Of recent, some people have suddenly collapsed at work or while driving only to be diagnosed with severe malaria as the culprit in the equation. No wonder the Link Bus Co. driver, if we have to partake the PRO of company’s submission on” what’s up”, collapse was no surprise in this regard.

Malaria in pregnancy, like in children is even more catastrophic as it can lead to placental malaria especially in those getting pregnant for the first or second time (prime gravidas), anemia, hypoglycemia (very little sugar in the blood leading to collapsing) premature labour while in the baby adverse birth outcomes (due to prematurity, low birth weight, still birth, abortion, congenital malaria with anaemia are apt to ensue.

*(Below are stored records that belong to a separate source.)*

(* ===== verification/DedicatedProvisioner.v ===== *)
(** * Preparing a dedicated member ([server/core/dedicated_pool_provisioner.py])

    One call of [advance] takes a member one preparation step further.  A step
    is cut at its await: [begin_advance] is the transaction that loads the
    member and commits before the cloud or the member's server is called,
    [run_call] is the call, [finish_advance] the transaction that stores what
    came back.  The objects of a session keep the values they were loaded with
    ([expire_on_commit] is off), and a flush writes the columns that differ
    from them, so that [finish_advance] writes over whatever was committed in
    between, column by column. *)

From S2P Require Import Prelude PyString Models AdapterInterface Dispatcher DispatchLoop Permission.
From S2P Require Import Ddl.
From S2P Require Import Capacity Hashing Service DedicatedMySQL DedicatedPools.

Definition DedicatedPoolProvisioningError (msg : string) : PyExc :=
  exc "DedicatedPoolProvisioningError" msg.
Definition AttributeError (msg : string) : PyExc := exc "AttributeError" msg.
Definition StaleDataError : PyExc := exc "StaleDataError" "UPDATE statement on table expected to update 1 row(s)".

(** ** The cloud

    The calls of [PolarDBClient] on the client of a region; choosing that
    client ([_client_or_raise]) may raise and is part of the call. *)

Record ClusterResult : Type := mk_cluster_result {
  cr_cluster_id : option string;
  cr_agentic_db_cluster_id : option string;
  cr_request_id : option string
}.

Record EndpointAddress : Type := mk_address {
  ad_net_type : option string;
  ad_connection_string : string;
  ad_port : string
}.

Record Endpoint : Type := mk_endpoint {
  ep_endpoint_type : string;
  ep_address_items : list EndpointAddress
}.

Class PolarDBClient (X : Type) : Type := {
  create_dedicated_cluster : option string → list (string * string) → string → string → M X ClusterResult;
  describe_cluster_attribute : option string → string → M X (option string);
  describe_endpoints : option string → string → M X (list Endpoint);
  create_account : option string → string → string → string → string → M X unit;
  describe_account : option string → string → string → M X (option (option string));
  cloud_create_database : option string → string → string → M X unit;
  delete_cluster : option string → string → M X unit
}.

(** What an [OpenAPIError] carries besides its text. *)
Record OpenAPIDetails : Type := mk_openapi {
  oa_code : string;
  oa_message : string;
  oa_operation : option string;
  oa_request_id : option string
}.

Definition OPENAPI_DUPLICATE_CODES : list string :=
  ["InvalidAccountName.Duplicate"; "InvalidDBName.Duplicate"].

(** [resolve_primary_endpoint] of [polardb_provisioning_helpers.py]. *)
Definition endpoint_of_type (items : list Endpoint) (ty : string) : option Endpoint :=
  last (filter (λ e, ep_endpoint_type e = ty) items).

Definition chosen_endpoint (items : list Endpoint) : option Endpoint :=
  match endpoint_of_type items "Primary" with
  | Some e => Some e
  | None =>
      match endpoint_of_type items "PrimaryOnProxy" with
      | Some e => Some e
      | None => endpoint_of_type items "Cluster"
      end
  end.

Definition ProvisioningError (msg : string) : PyExc := exc "ProvisioningError" msg.

(** The keys of a dict built by insertion, and [sorted] of a set of strings. *)
Definition first_occurrences (l : list string) : list string :=
  foldl (λ acc x, if bool_decide (x ∈ acc) then acc else acc ++ [x]) [] l.
(** ** Destroying a member on its own *)

Definition deleting_due (now : time) (m : DedicatedPoolMember) : bool :=
  (m_status m == DedicatedMemberStatus.DELETING) && (m_allocated_resource_id m == None)
  && null_or_due (m_next_retry_at m) now && member_lease_available now m.

Definition claim_deleting_member (now : time) : M (Session DB) (option DedicatedPoolMember) :=
  claim_member (λ db, first_by member_before (filter (λ m, deleting_due now m = true) (all_members db)))
    (deleting_due now) (claim_of_member now).

Definition destroy_failed (now : time) (m : DedicatedPoolMember) : DedicatedPoolMember :=
  release_member
    (m <| m_retry_count := m_retry_count m + 1 |>
       <| m_failure_reason := Some "DEDICATED_MEMBER_DESTROY_FAILED" |>
       <| m_next_retry_at := Some (now + worker_backoff (m_retry_count m + 1)) |>).

Definition destroyed (m : DedicatedPoolMember) : DedicatedPoolMember :=
  release_member
    (m <| m_status := DedicatedMemberStatus.DELETED |> <| m_failure_reason := None |>
       <| m_next_retry_at := None |>).

Definition destroy_deleting_member (member_id : string) : M (World X) unit :=
  found ← with_db (
    owned ← query (own_member member_id);
    match owned with
    | None => mret None
    | Some m =>
        i ← query (λ db, instances db !! m_instance_id m);
        match i with
        | Some i => mret (Some i)
        | None => raise (AttributeError "'NoneType' object has no attribute 'cluster_id'")
        end
    end);
  match found with
  | None => mret tt
  | Some i =>
      try_else (lift_ext (delete_cluster (i_region i) (i_cluster_id i)))
        (λ _, at_now clock (λ now, on_own_member member_id (λ m, save_member (destroy_failed now m))))
        (λ _, with_db (on_own_member member_id (λ m, save_member (destroyed m))))
  end.

(** ** The lifecycle of a resource on a member *)

Definition lifecycle_due (now : time) (r : DBInstanceResource) : bool :=
  (r_status r == DBInstanceStatus.DELETING) || (r_status r == DBInstanceStatus.RESTORING)
  || ((r_status r == DBInstanceStatus.COOLING_DOWN) && due (r_cooldown_until r) now).

Definition claim_lifecycle_resource (now : time) : M (Session DB) (option string) :=
  claim_resource
    (λ db, first_by created_before (filter (λ r,
       (r_provisioning_mode r == ProvisioningMode.DEDICATED) && lifecycle_due now r
       && null_or_due (r_next_retry_at r) now && resource_lease_available now r = true)
       (snd <$> map_to_list (resources db))))
    (λ r, lifecycle_due now r && resource_lease_available now r)
    (claim_of_resource now).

The vision for the Ministry of Health’s National Malaria Control Division is: A “Malaria-free Uganda” to enable social economic transformation in line with vision 2040 while the goal is that by 2025, reduce malaria infection and morbidity by 50% and malaria related mortality by 75% of 2019 levels. His Excellency the President espouse this by launching, “A Malaria Free Uganda starts with me” campaign in 2019.

In this regard, therefore, let us espouse the strategies as prescribed by WHO and the Roll Back Malaria (RBM) fraternity which include:

Reporting to the nearest health facility for treatment after a malaria test, if you feel any of the symptoms mentioned above soon as possible as but not later than 24 hours. Sleep under a mosquito treated net.

Ensure clean water-logged free environment around your home, and if you can afford to have your house sprayed with long lasting insecticides not by every Tom and Dick, but by qualified spray operators. Use mosquito repellant creams, soaps if you intend to stay out in the night. Use mosquito electric gadgets available in most super markets.

If pregnant, attend ante natal clinic where a malaria test will be conducted and malaria prevention tablets for your baby will be given at monthly intervals plus a mosquito net.

Lastly, as Uganda awaits the malaria vaccine for our little ones, lets embrace the effort in this regard rather than de campaigning, demonising and demagoguing it.